Your assignment: The reply should return the data in full, exactly as written.

Stored dataset items:
______

(** * web-client-ui: the grid KeyHandler contract and the IrisGridCopyHandler
      copy-to-clipboard controller

    Sources embedded here:
    - packages/grid/src/KeyHandler.ts
    - packages/iris-grid/src/IrisGridCopyHandler.tsx

    The component is a class with a React state object, three mutable
    instance fields (textData, hideTimer, fetchPromise) and three places
    where an async method is suspended on an [await].  It is embedded as a
    state monad over a [Machine]: the component together with the part of
    the browser it talks to (promises that are still pending, timers that
    are still scheduled, clipboard writes in flight) and the trace of calls
    it made to its collaborators.  Each method keeps its name; the tail of
    an async method after an [await] is a definition of its own, run by
    [dispatch] when the awaited promise settles. *)

From Stdlib Require Import ZArith List String Ascii Bool Lia.
From Stdlib Require Import DecimalString.
Import ListNotations.
Open Scope Z_scope.
Open Scope string_scope.

Set Implicit Arguments.

(* ================================================================== *)
(** * packages/grid/src/KeyHandler.ts *)
(* ================================================================== *)

Module KeyHandler.

(** [class KeyHandler { order: number; ... }] *)
Record KeyHandler : Type := Build { order : Z }.

(** [constructor(order = 5000)]: the argument is optional, an omitted (or
    undefined) argument takes the default. *)
Definition new (order : option Z) : KeyHandler :=
  match order with
  | Some o => Build o
  | None => Build 5000
  end.

Section OnDown.
(** [GridKeyboardEvent] and [Grid] are only passed through. *)
Variables GridKeyboardEvent Grid : Type.

(** [onDown(event, grid): EventHandlerResult { return false; }] *)
Definition onDown (self : KeyHandler) (event : GridKeyboardEvent)
               (grid : Grid) : bool := false.
End OnDown.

______

Expected output:
(** * web-client-ui: the grid KeyHandler contract and the IrisGridCopyHandler
      copy-to-clipboard controller

    Sources embedded here:
    - packages/grid/src/KeyHandler.ts
    - packages/iris-grid/src/IrisGridCopyHandler.tsx

    The component is a class with a React state object, three mutable
    instance fields (textData, hideTimer, fetchPromise) and three places
    where an async method is suspended on an [await].  It is embedded as a
    state monad over a [Machine]: the component together with the part of
    the browser it talks to (promises that are still pending, timers that
    are still scheduled, clipboard writes in flight) and the trace of calls
    it made to its collaborators.  Each method keeps its name; the tail of
    an async method after an [await] is a definition of its own, run by
    [dispatch] when the awaited promise settles. *)

From Stdlib Require Import ZArith List String Ascii Bool Lia.
From Stdlib Require Import DecimalString.
Import ListNotations.
Open Scope Z_scope.
Open Scope string_scope.

Set Implicit Arguments.

(* ================================================================== *)
(** * packages/grid/src/KeyHandler.ts *)
(* ================================================================== *)

Module KeyHandler.

(** [class KeyHandler { order: number; ... }] *)
Record KeyHandler : Type := Build { order : Z }.

(** [constructor(order = 5000)]: the argument is optional, an omitted (or
    undefined) argument takes the default. *)
Definition new (order : option Z) : KeyHandler :=
  match order with
  | Some o => Build o
  | None => Build 5000
  end.

Section OnDown.
(** [GridKeyboardEvent] and [Grid] are only passed through. *)
Variables GridKeyboardEvent Grid : Type.

(** [onDown(event, grid): EventHandlerResult { return false; }] *)
Definition onDown (self : KeyHandler) (event : GridKeyboardEvent)
               (grid : Grid) : bool := false.
End OnDown.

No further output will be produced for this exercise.